Why Body Tempering Works
Body tempering isn’t just a one-weight-fits-all kind of modality. By varying the loads, you can increase or decrease the intensity an athlete experiences. As some areas are more fragile than others, changes to the load applied means that you can achieve a feeling of pressure without pain. This is because the weight is not applied in a single area from the roller, but rather is dispersed throughout the entire object over a broader area.
Tampering before a workout helps athletes reduce risk of hernias, tears, tweaks, and muscle ruptures, as well as prevents against any sort of trauma by breaking tissues out of their adhesive state and increasing the athlete’s range of motion.
One of the key points to remember when body tempering is that you should always do active movement after a passive mobility technique (tempering). This helps to essentially ‘lock in’ any of the mobility changes that occur during the stretch.
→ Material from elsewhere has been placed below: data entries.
(* ===== verification/HealthServerRun.v ===== *)
(** * What the HTTP server answers, and that it serves one listener at a time

    The bodies of [/readyz] are read back; and whatever calls of [Serve] and
    [Shutdown] are interleaved, one of them serves, the underlying server is shut
    down once, and every [Shutdown] tells the same. *)

From S2P Require Export HealthServer.

(** ** Calls that serve *)

(** How far the events of a call that serves are. *)
Definition busy (c : server_call) : option nat :=
  match c with
  | CServe SStarting => Some 0%nat
  | CServe SServing => Some 1%nat
  | CServe (SStopping _) => Some 2%nat
  | CServe (SClearing _) => Some 0%nat
  | _ => None
  end.

(** Started, served, stopped; and again. *)
Definition turn (p : option nat) (a : server_act) : option nat :=
  match p, a with
  | Some 0%nat, AStarted _ => Some 1%nat
  | Some 1%nat, AServed _ => Some 2%nat
  | Some 2%nat, AStopped _ => Some 0%nat
  | Some p, (AShutdown _ | AClose) => Some p
  | _, _ => None
  end.
Definition turns (log : list server_act) : option nat := fold_left turn log (Some 0%nat).

#[local] Arguments turns : simpl never.

Lemma turns_snoc log a : turns (log ++ [a]) = turn (turns log) a.
Proof. unfold turns. by rewrite fold_left_app. Qed.

Definition calm_but (s : http_Server) (i : nat) : Prop := forall j c, srv_calls s !! j = Some c -> j <> i -> busy c = None.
For example, you might temper the hamstrings for 1-2 minutes and then follow that up with Romanian deadlifts. The tempering helps to temporarily increase the motion, while the deadlifts build strength and control by loading the movement pattern while maintaining flexibility within the hamstrings.
Some of the areas you can use body tempering on include:
What Can You Use For Body Tempering?
When first starting body tempering, it’s best to use a lighter load until the body adjusts. Donnie Thompson, record holding powerlifter and developer of body tempering, sells various tools on his website for this purpose. These include:
- X-wife: 135lbs — can be used virtually anywhere on the body
- Fat-husband: 160lbs — ideal for larger body sizes and individuals with more muscle mass
- Stubby: weighs slightly more than the x-wife, but is shorter to achieve different tempering techniques
- Cheater: 85lbs — best for smaller athletes or to target specific areas of the body; more versatile for harder to reach muscle adhesions and tougher tissue areas
- Little guy: 45lbs — most effective for travel
- Boomstick: 22lbs — best for specific release methods
The best sequence for tempering is to start at the anterior of the body (frontside) and then work on your posterior chain (backside). If done efficiently, this can take just 10-15 minutes prior to starting your workout. On non-training days, you can spend a little longer tempering — around 30 minutes.